Le style architectural adopté par l’architecte Jean-Baptiste Bethune (1821-1894) sera celui du XIIIe siècle, et la construction, financée par la famille d’industriels Desclée. Quant à la première œuvre de l’abbaye, elle consiste en l’ouverture d’une école abbatiale, bientôt suivie d’une école de métiers d’art, comme au Moyen Âge. À l’instar de leurs prédécesseurs missionnaires, des moines de Maredsous partent en mission au Brésil et au Congo. Enfin, l’abbaye désire reprendre le travail d’érudition des moines de la célèbre congrégation française de Saint-Maur en s’équipant d’une bibliothèque et en formant une équipe de moines chercheurs.

Dans le domaine de la spiritualité, Dom Columba Marmion (1858-1923), troisième abbé, se fait connaître comme un grand auteur spirituel. À son tour, Maredsous fonde ou aide à la fondation d’autres monastères: Olinda au Brésil (1884), Saint-Anselme à Rome (1890), Zevenkerken à Bruges et Keizersberg à Louvain (1899), Glenstal en Irlande (1927), Gihindamuyaga au Rwanda (1958), Quévy en Belgique (1969).

 

Après la Seconde Guerre mondiale, le tourisme se développe à Maredsous. On crée une bière et un fromage qui assurent aujourd’hui l’essentiel de la subsistance de la communauté, formée d’une trentaine de moines. Cette dernière est pourvoyeuse de nombreux emplois dans la région. Chaque année, plus de 500 000 personnes passent par Maredsous, un des lieux les plus visités de Wallonie.

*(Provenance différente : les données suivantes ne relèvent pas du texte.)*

(** round robin is fair: from any state, over an unchanged set of qualifying offers with one
    offer per provider, every stretch of as many clearings as there are offers gives the role
    to each of them exactly once. *)
Theorem round_robin_fair q t n st :
  NoDup (CapacityOffer.holder_pubkey <$> q) → q ≠ [] →
  ∃ l st', picks RoundRobin t q n st = Some (l, st') ∧ length l = n ∧
    ∀ i, (i + length q ≤ n)%nat → take (length q) (drop i l) ≡ₚ q.
Proof.
  intros N Hq. destruct (picks_ring q t n st N Hq) as (l & st' & E & L & C).
  exists l, st'. split_and!; [done..|]. intros i Hi.
  rewrite <- (Permutation_length (ring_Permutation q)) in *.
  set (j := ring_start (round_robin_cursor st !! t) (ring q)) in *.
  rewrite (cyclic_window (ring q) l j n i); [apply ring_Permutation| |done|exact C|done].
  rewrite (Permutation_length (ring_Permutation q)). destruct q; [done|]. cbn. lia.
Qed.

(** The jobs a state records for an offer's provider. *)
Definition served (st : SelectionState) (o : CapacityOffer) : N :=
  amount_at (served_counts st) (CapacityOffer.holder_pubkey o).

Definition jobs (st : SelectionState) (q : list CapacityOffer) : N :=
  foldr (λ o acc, served st o + acc) 0 q.
(** a retried bulk issue mints nothing twice. The first call under a key mints [count] distinct
    live tokens, none of which existed; after any further operations but the pruning of the
    key's record, a retry for the same tenant and count returns the same tokens and changes
    nothing, whatever bytes it would have drawn, and a retry for another tenant or count is a
    [Conflict] that changes nothing. *)
Theorem bulk_issue_idempotent `{Ed25519} s tn count key now draw toks s1 os :
  issue_join_tokens_idempotent s tn count key now draw = (Ok toks, s1) →
  batch_issuance s !! key = None → (∀ i, length (draw i) = 32%nat) →
  Forall (λ o, ∀ now age, o ≠ OpPruneBatches now age) os →
  length toks = count ∧ NoDup toks ∧
  (∀ t, t ∈ toks → join_tokens s !! t = None ∧ live s1 t = 1%nat) ∧
  ∀ now' draw', let s2 := foldl exec s1 os in
    issue_join_tokens_idempotent s2 tn count key now' draw' = (Ok toks, s2) ∧
    ∀ tn' count', tn' ≠ tn ∨ count' ≠ count →
      issue_join_tokens_idempotent s2 tn' count' key now' draw' = (Err Conflict, s2).
Proof.
  intros E Hk D No. unfold issue_join_tokens_idempotent in E. rewrite Hk in E.
  destruct (mint_each tn (expiry now) (draw <$> seq 0 count) (join_tokens s)) as [t|] eqn:M;
    [|done].
  injection E as <- <-. apply mint_each_fresh in M as [N F].
  assert (Forall (λ d, length d = 32%nat) (draw <$> seq 0 count)) as W.
  { apply Forall_fmap, list.Forall_forall. intros i _. apply D. }
  split_and!; [by rewrite length_fmap, length_seq|done| |].
  - intros d Hd. destruct (F d Hd) as [H1 H2]. split; [done|]. unfold live. cbn. by rewrite H2.
  - intros now' draw' s2.
    assert (batch_issuance s2 !! key = Some {| batch_tenant := tn;
      tokens := concat (draw <$> seq 0 count); created_at := as_i64 now |}) as B.
    { unfold s2. clear s2. set (s1 := {| join_tokens := _ |}).
      assert (batch_issuance s1 !! key = Some {| batch_tenant := tn;
        tokens := concat (draw <$> seq 0 count); created_at := as_i64 now |}) as B
        by apply lookup_insert_eq.
      clearbody s1. revert s1 B. induction No as [|o os Ho _ IH]; intros s1 B; [done|].
      cbn. apply IH. by apply batch_kept. }
    assert (length (concat (draw <$> seq 0 count)) = (count * 32)%nat) as Lc.
    { rewrite (length_concat_equal 32) by done. by rewrite length_fmap, length_seq. }
    unfold issue_join_tokens_idempotent. rewrite B. cbn [batch_tenant tokens]. split.
    + rewrite bool_decide_eq_true_2, Lc, Nat.eqb_refl by done. cbn.
      rewrite chunks_pieces, filter_all by (done || lia). done.
    + intros tn' count' Hd. destruct (decide (tn = tn')) as [<-|Nt].
      * rewrite bool_decide_eq_true_2, Lc by done. destruct Hd as [Hd|Hd]; [done|].
        by rewrite (proj2 (Nat.eqb_neq _ _)) by lia.
      * by rewrite bool_decide_eq_false_2.
Qed.
(** src/crates/control-plane/src/storage.rs:1603-1624
    [SqliteLedger::delete_account_for_subject] *)
Definition delete_account_for_subject (s : LedgerStore) (subject : bytes) : LedgerStore :=
  match account_subjects s !! subject with
  | None => s
  | Some account =>
    let doomed := λ k r, bool_decide (k = account) && (blocked r =? 0)%Z in
    let removed := sql_count doomed (accounts s) in
    {| accounts := sql_delete doomed (accounts s); payments := payments s;
       account_subjects := if (0 <? removed)%nat then delete subject (account_subjects s)
                           else account_subjects s;
       token_issuances := token_issuances s |}
  end.

(** src/crates/control-plane/src/storage.rs:1399-1414 [AccountSummaryRow] *)
Record AccountSummaryRow := Summary {
  subject : bytes;
  account_hex : bytes;
  shown_balance : N;
  shown_blocked : bool;
  shown_max_tunnels : N;
  shown_max_channels : N;
  shown_fingerprint : option bytes;
  shown_plan : option bytes;
}.

(** src/crates/control-plane/src/storage.rs:1633-1656 [SqliteLedger::list_accounts] *)
Definition list_accounts (s : LedgerStore) : list AccountSummaryRow :=
  omap (λ sa : bytes * bytes,
    r ← accounts s !! sa.2;
    Some (Summary sa.1 (Hex.encode sa.2) (as_u64 (Z.max 0 (balance r)))
            (negb (blocked r =? 0)%Z) (as_u32 (Z.max 0 (max_tunnels r)))
            (as_u32 (Z.max 0 (max_channels r))) (device_fingerprint r) (plan r)))
    (btree_iter (account_subjects s)).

Un secteur privilégié dans les valeurs de l’abbaye est celui de la culture et de la recherche. Il est symbolisé par une importante bibliothèque et la publication de la Revue bénédictine. La constitution de la prestigieuse bibliothèque – qui abrite entre autres le Bréviaire de Grammont – commence dès les débuts de l’abbaye.

Aux livres apportés de Beuron s’ajoutent des bibliothèques achetées ou reçues : celle du Séminaire anglais de Bruges, des fonds des anciennes abbayes bénédictines, en particulier celle de Saint-Hubert. La bibliothèque de Maredsous veille d’abord à donner des instruments d’études et de travail pour les moines, dans trois domaines distincts. Celui de la liturgie d’abord : l’office divin pousse les moines à étudier la liturgie et à la rendre accessible aux fidèles. La Bible fait aussi l’objet d’études. En 1950 paraît d’ailleurs en français la Bible de Maredsous, que l’on publie aujourd’hui dans plusieurs langues. Enfin, l’histoire et la patristique (étude des auteurs chrétiens des premiers siècles) font l’objet des recherches de plusieurs moines. La Revue bénédictine, spécialisée dans ces trois domaines, publie leurs études et celles de chercheurs du monde entier.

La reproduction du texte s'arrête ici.